OK, all this talk got me motivated. Just recieved my Ooma device. Initial impressions were marred by a poor box setup. But, everything past the unboxing has been rather nice. The “free” service should run me $3.50 a month, but since I’m currently paying $35 for my digital phone, I’ve decided to opt for the “premier” Ooma service. They offered it to me over the phone for $99 per year so I’m still at a major savings. They also gave me a freebie off a long list of other services. I opted here for the free wireless handset (to give my daughter a 2nd phone line and number) and paid the extra $40 to port my landline number to Ooma. Seems like it will take about 3-4 weeks, so I’d move quickly Ed if you decide the Ooma route (or any other as it does seem long, and you might not have your exsisting number from what I understand.)
Other features that peak my interest is the voice to text for voicemail. They also have Google voicemail for one of their products, but I didn’t get that product. And their high privacy protection ability, which seems to be good from what I read.
I might report back in in a few weeks after the number port and some more usage…
So, after all this talk I decided to jump into the Ooma product. Somewhat due to interest, other due to my phone bill comes down to about $15/month from $35/month total. I did sign up for the “Premier” service from Ooma, so I’ll get things like a second line, Google Voice integration (haven’t figure out what good that is yet…), and many call control features, etc etc.
So far I’m impressed, but not completely. Number porting took about a week for me. Though they say it could take much longer. I used to work for a Telcomm, actually supported the system that DID the number portability (was in place 20 years ago BTW…) It doesn’t take a week to port a number. This length of time is due basically to the telcos being too greedy on numbers. You’d think they’ll get over that, but still seems to linger. I did sign up for Premier service at the start, and while my number was being ported, Google Voice did take over without my interaction and started fowarding calls to my temporaty Ooma number. (I had Google Voice setup for voice mail previously with my old land line. That was impressive.) Also, my second number doesn’t seem to be working yet. It’s assigned, but I get errors and it just doesn’t work. But I’ve got an open ticket on that, so we’ll see.
So far, that’s the only bad. So I’m not unhappy. The quality of calls was much better than I expected. I have heard jitter, but extremely rare. Time will tell on that. I do have a 30 MB/s cable internet, so the speed and latency is not bad for my connectivity. If it were not for that connectivity I’d not consider VOIP. My folks have a super poor DSL line or I’d have them on Ooma today. But I guess I should take my Telo device there and test it.
The voice mail options are the best I’ve seen in home service. Not as good as some business services I’ve used, but still quite good. Plenty of options, and quite a bit of allowance for privacy and such. Like 4 different system generated greetings with different levels of info. I’ve not tested all other features yet, but probably won’t use them much either. With the few phone calls I’ve had so far, I’m impressed with the quality overall.

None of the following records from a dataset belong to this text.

(** * DGT3000 BLE gateway: link layer and clock task

    A shallow embedding of the DGT3000 link driver ([DGT3000.cpp]) and of
    the I2C task manager ([I2CTaskManager.cpp]) of the gateway firmware,
    followed by the properties of the specification that are checked
    against them.

    Conventions.
    - [uint8_t], [uint32_t] and [int] values are integers of [Z]; every
      narrowing the C++ code performs is written out with [uint8] and
      [uint32].  The C++ operator [%] on [int] is [Z.rem].
    - A C++ member function becomes a function that takes the object
      before the call and returns the result together with the object
      after the call.
    - The two I2C peripherals are an environment [Bus]: it fixes the
      result code of every master transmission, whether every re-binding
      of the slave peripheral succeeds, and the frames that the slave
      peripheral receives during every [delay] of the object.  The
      slave-receive callback runs at that delay for each of these
      frames, whatever its kind.
    - A pointer argument that the code tests against [nullptr] is an
      [option]. *)

From Stdlib Require Import ZArith List Bool Lia String Ascii.
Import ListNotations.
Open Scope Z_scope.

(** ** Machine integers and arrays *)

Definition uint8 (z : Z) : Z := z mod 256.
Definition uint32 (z : Z) : Z := z mod 4294967296.

Definition is_byte (z : Z) : Prop := 0 <= z < 256.

(** [a[i]] for an array held as a list; an index outside the list reads 0. *)
Definition at_ (a : list Z) (i : Z) : Z := nth (Z.to_nat i) a 0.

Fixpoint put_nat (n : nat) (v : Z) (a : list Z) : list Z :=
  match a, n with
  | [], _ => []
  | _ :: t, O => v :: t
  | h :: t, S n' => h :: put_nat n' v t
  end.

(** [a[i] = v]; an index outside the list leaves it as it is. *)
Definition put (a : list Z) (i : Z) (v : Z) : list Z :=
  if i <? 0 then a else put_nat (Z.to_nat i) v a.

Module DGT3000.

(** ** Constants of [DGT3000.h] *)

Definition DGT3000_I2C_ADDRESS : Z := 0x08.
Definition DGT3000_I2C_WAKEUP_ADDR : Z := 0x28.
Definition DGT3000_ESP_ADDR_10 : Z := 0x10.
Definition DGT3000_ESP_ADDR_00 : Z := 0x00.

Definition DGT3000_RECEIVE_BUFFER_LENGTH : Z := 256.
Definition DGT3000_BUTTON_BUFFER_SIZE : Z := 16.
Definition DGT3000_DISPLAY_TEXT_MAX : Z := 11.

Definition DGT_SUCCESS : Z := 0.
Definition DGT_ERROR_I2C_INIT : Z := -1.
Definition DGT_ERROR_I2C_COMM : Z := -2.
Definition DGT_ERROR_TIMEOUT : Z := -3.
Definition DGT_ERROR_NO_ACK : Z := -4.
Definition DGT_ERROR_BUFFER_OVERRUN : Z := -5.
Definition DGT_ERROR_CRC : Z := -6.
Definition DGT_ERROR_CLOCK_OFF : Z := -7.
Definition DGT_ERROR_NOT_CONFIGURED : Z := -8.
Definition DGT_ERROR_INIT_FAILED : Z := -10.

Definition DGT_MODE_STOP : Z := 0.
Definition DGT_MODE_COUNT_DOWN : Z := 1.
Definition DGT_MODE_COUNT_UP : Z := 2.

Definition DGT_BUTTON_BACK : Z := 0x01.
Definition DGT_BUTTON_MINUS : Z := 0x02.
Definition DGT_BUTTON_PLAY_PAUSE : Z := 0x04.
Definition DGT_BUTTON_PLUS : Z := 0x08.
Definition DGT_BUTTON_FORWARD : Z := 0x10.
Definition DGT_ON_OFF_STATE_MASK : Z := 0x20.
Definition DGT_LEVER_STATE_MASK : Z := 0x40.

Definition DGT_EVENT_LEVER_RIGHT : Z := 0x40.
Definition DGT_EVENT_LEVER_LEFT : Z := 0xC0.
Definition DGT_EVENT_ON_OFF_PRESS : Z := 0x20.
Definition DGT_EVENT_ON_OFF_RELEASE : Z := 0xA0.

Definition DGT_DOT_FLAG : Z := 0x01.
Definition DGT_DOT_WHITE_KING : Z := 0x02.
Definition DGT_DOT_BLACK_KING : Z := 0x04.
Definition DGT_DOT_COLON : Z := 0x08.
Definition DGT_DOT_DOT : Z := 0x10.
Definition DGT_DOT_EXTRA : Z := 0x20.

Definition DGT_CMD_CHANGE_STATE : Z := 0x0b.
Definition DGT_CMD_SET_CC : Z := 0x0f.
Definition DGT_CMD_SET_AND_RUN : Z := 0x0a.
Definition DGT_CMD_END_DISPLAY : Z := 0x07.
Definition DGT_CMD_DISPLAY : Z := 0x06.
Definition DGT_CMD_PING : Z := 0x0d.
Definition DGT_MSG_WAKEUP_RESP : Z := 0x02.

(** Pre-calculated CRC-8-ATM table. *)
Definition crc_table : list Z :=
  [ 0x00; 0x07; 0x0E; 0x09; 0x1C; 0x1B; 0x12; 0x15;
    0x38; 0x3F; 0x36; 0x31; 0x24; 0x23; 0x2A; 0x2D;
    0x70; 0x77; 0x7E; 0x79; 0x6C; 0x6B; 0x62; 0x65;
    0x48; 0x4F; 0x46; 0x41; 0x54; 0x53; 0x5A; 0x5D;
    0xE0; 0xE7; 0xEE; 0xE9; 0xFC; 0xFB; 0xF2; 0xF5;
    0xD8; 0xDF; 0xD6; 0xD1; 0xC4; 0xC3; 0xCA; 0xCD;
    0x90; 0x97; 0x9E; 0x99; 0x8C; 0x8B; 0x82; 0x85;
    0xA8; 0xAF; 0xA6; 0xA1; 0xB4; 0xB3; 0xBA; 0xBD;
    0xC7; 0xC0; 0xC9; 0xCE; 0xDB; 0xDC; 0xD5; 0xD2;
    0xFF; 0xF8; 0xF1; 0xF6; 0xE3; 0xE4; 0xED; 0xEA;
    0xB7; 0xB0; 0xB9; 0xBE; 0xAB; 0xAC; 0xA5; 0xA2;
    0x8F; 0x88; 0x81; 0x86; 0x93; 0x94; 0x9D; 0x9A;
    0x27; 0x20; 0x29; 0x2E; 0x3B; 0x3C; 0x35; 0x32;
    0x1F; 0x18; 0x11; 0x16; 0x03; 0x04; 0x0D; 0x0A;
    0x57; 0x50; 0x59; 0x5E; 0x4B; 0x4C; 0x45; 0x42;
    0x6F; 0x68; 0x61; 0x66; 0x73; 0x74; 0x7D; 0x7A;
    0x89; 0x8E; 0x87; 0x80; 0x95; 0x92; 0x9B; 0x9C;
    0xB1; 0xB6; 0xBF; 0xB8; 0xAD; 0xAA; 0xA3; 0xA4;
    0xF9; 0xFE; 0xF7; 0xF0; 0xE5; 0xE2; 0xEB; 0xEC;
    0xC1; 0xC6; 0xCF; 0xC8; 0xDD; 0xDA; 0xD3; 0xD4;
    0x69; 0x6E; 0x67; 0x60; 0x75; 0x72; 0x7B; 0x7C;
    0x51; 0x56; 0x5F; 0x58; 0x4D; 0x4A; 0x43; 0x44;
    0x19; 0x1E; 0x17; 0x10; 0x05; 0x02; 0x0B; 0x0C;
    0x21; 0x26; 0x2F; 0x28; 0x3D; 0x3A; 0x33; 0x34;
    0x4E; 0x49; 0x40; 0x47; 0x52; 0x55; 0x5C; 0x5B;
    0x76; 0x71; 0x78; 0x7F; 0x6A; 0x6D; 0x64; 0x63;
    0x3E; 0x39; 0x30; 0x37; 0x22; 0x25; 0x2C; 0x2B;
    0x06; 0x01; 0x08; 0x0F; 0x1A; 0x1D; 0x14; 0x13;
    0xAE; 0xA9; 0xA0; 0xA7; 0xB2; 0xB5; 0xBC; 0xBB;
    0x96; 0x91; 0x98; 0x9F; 0x8A; 0x8D; 0x84; 0x83;
    0xDE; 0xD9; 0xD0; 0xD7; 0xC2; 0xC5; 0xCC; 0xCB;
    0xE6; 0xE1; 0xE8; 0xEF; 0xFA; 0xFD; 0xF4; 0xF3 ].

(** ** The object *)

(** The anonymous struct [_rxData]. *)
Record RxData := mkRxData {
  time : list Z;
  buttonState : Z;
  lastButtonState : Z;
  buttonBuffer : list Z;
  buttonStart : Z;
  buttonEnd : Z
}.

(** What the object has asked of the two peripherals so far: how many
    master transmissions, slave re-bindings, master initialisations,
    polling waits and other delays it has made (the index of the next
    answer of the environment), and the frames it has put on the master
    bus. *)
Record Wire := mkWire {
  txCount : nat;
  bindCount : nat;
  masterBeginCount : nat;
  ackWaitCount : nat;
  pingWaitCount : nat;
  delayCount : nat;
  txLog : list (Z * list Z)
}.

Record Link := mkLink {
  _initialized : bool;
  _connected : bool;
  _configured : bool;
  _lastError : Z;
  _currentListenAddress : Z;
  _recoveryInProgress : bool;
  _masterSDA : Z;
  _masterSCL : Z;
  _slaveSDA : Z;
  _slaveSCL : Z;
  _i2cMaster : bool;   (* the pointer is not null *)
  _i2cSlave : bool;    (* the pointer is not null *)
  _receivedAckCmd : Z;
  _newAckReceived : bool;
  _newPingResponseReceived : bool;
  _newTimeAvailable : bool;
  _rxData : RxData;
  wire : Wire
}.

(** Assignments to one member; every other member keeps its value. *)

Definition set_initialized (v : bool) (s : Link) : Link :=
  mkLink v (_connected s) (_configured s) (_lastError s)
    (_currentListenAddress s) (_recoveryInProgress s) (_masterSDA s)
    (_masterSCL s) (_slaveSDA s) (_slaveSCL s) (_i2cMaster s) (_i2cSlave s)
    (_receivedAckCmd s) (_newAckReceived s) (_newPingResponseReceived s)
    (_newTimeAvailable s) (_rxData s) (wire s).

Definition set_connected (v : bool) (s : Link) : Link :=
  mkLink (_initialized s) v (_configured s) (_lastError s)
    (_currentListenAddress s) (_recoveryInProgress s) (_masterSDA s)
    (_masterSCL s) (_slaveSDA s) (_slaveSCL s) (_i2cMaster s) (_i2cSlave s)
    (_receivedAckCmd s) (_newAckReceived s) (_newPingResponseReceived s)
    (_newTimeAvailable s) (_rxData s) (wire s).

Definition set_configured (v : bool) (s : Link) : Link :=
  mkLink (_initialized s) (_connected s) v (_lastError s)
    (_currentListenAddress s) (_recoveryInProgress s) (_masterSDA s)
    (_masterSCL s) (_slaveSDA s) (_slaveSCL s) (_i2cMaster s) (_i2cSlave s)
    (_receivedAckCmd s) (_newAckReceived s) (_newPingResponseReceived s)
    (_newTimeAvailable s) (_rxData s) (wire s).

Definition set_lastError (v : Z) (s : Link) : Link :=
  mkLink (_initialized s) (_connected s) (_configured s) v
    (_currentListenAddress s) (_recoveryInProgress s) (_masterSDA s)
    (_masterSCL s) (_slaveSDA s) (_slaveSCL s) (_i2cMaster s) (_i2cSlave s)
    (_receivedAckCmd s) (_newAckReceived s) (_newPingResponseReceived s)
    (_newTimeAvailable s) (_rxData s) (wire s).

Definition set_currentListenAddress (v : Z) (s : Link) : Link :=
  mkLink (_initialized s) (_connected s) (_configured s) (_lastError s) v
    (_recoveryInProgress s) (_masterSDA s) (_masterSCL s) (_slaveSDA s)
    (_slaveSCL s) (_i2cMaster s) (_i2cSlave s) (_receivedAckCmd s)
    (_newAckReceived s) (_newPingResponseReceived s) (_newTimeAvailable s)
    (_rxData s) (wire s).

Definition set_recoveryInProgress (v : bool) (s : Link) : Link :=
  mkLink (_initialized s) (_connected s) (_configured s) (_lastError s)
    (_currentListenAddress s) v (_masterSDA s) (_masterSCL s) (_slaveSDA s)
    (_slaveSCL s) (_i2cMaster s) (_i2cSlave s) (_receivedAckCmd s)
    (_newAckReceived s) (_newPingResponseReceived s) (_newTimeAvailable s)
    (_rxData s) (wire s).

Definition set_i2cMaster (v : bool) (s : Link) : Link :=
  mkLink (_initialized s) (_connected s) (_configured s) (_lastError s)
    (_currentListenAddress s) (_recoveryInProgress s) (_masterSDA s)
    (_masterSCL s) (_slaveSDA s) (_slaveSCL s) v (_i2cSlave s)
    (_receivedAckCmd s) (_newAckReceived s) (_newPingResponseReceived s)
    (_newTimeAvailable s) (_rxData s) (wire s).

Definition set_i2cSlave (v : bool) (s : Link) : Link :=
  mkLink (_initialized s) (_connected s) (_configured s) (_lastError s)
    (_currentListenAddress s) (_recoveryInProgress s) (_masterSDA s)
    (_masterSCL s) (_slaveSDA s) (_slaveSCL s) (_i2cMaster s) v
    (_receivedAckCmd s) (_newAckReceived s) (_newPingResponseReceived s)
    (_newTimeAvailable s) (_rxData s) (wire s).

I’m still debating having the voicemail to text translation service. It’s $5/month for basic computer translation, or $10 for human assisted translation. I tried to see if the Google Voice integration would take the translation duty, but it didn’t seem to work. I’ll have to play with that a bit. They do have an iPhone/Android app, but it doesn’t handle the voicemail/translation stuff, so I won’t get that. I do hope they improve the app to include the voicemail control. That’d make life quite a bit easier. The app right now seems geared toward making money for them for calls, nothing else.
So, a thumbs up for Ooma here. Easy setup for the non-tech types too.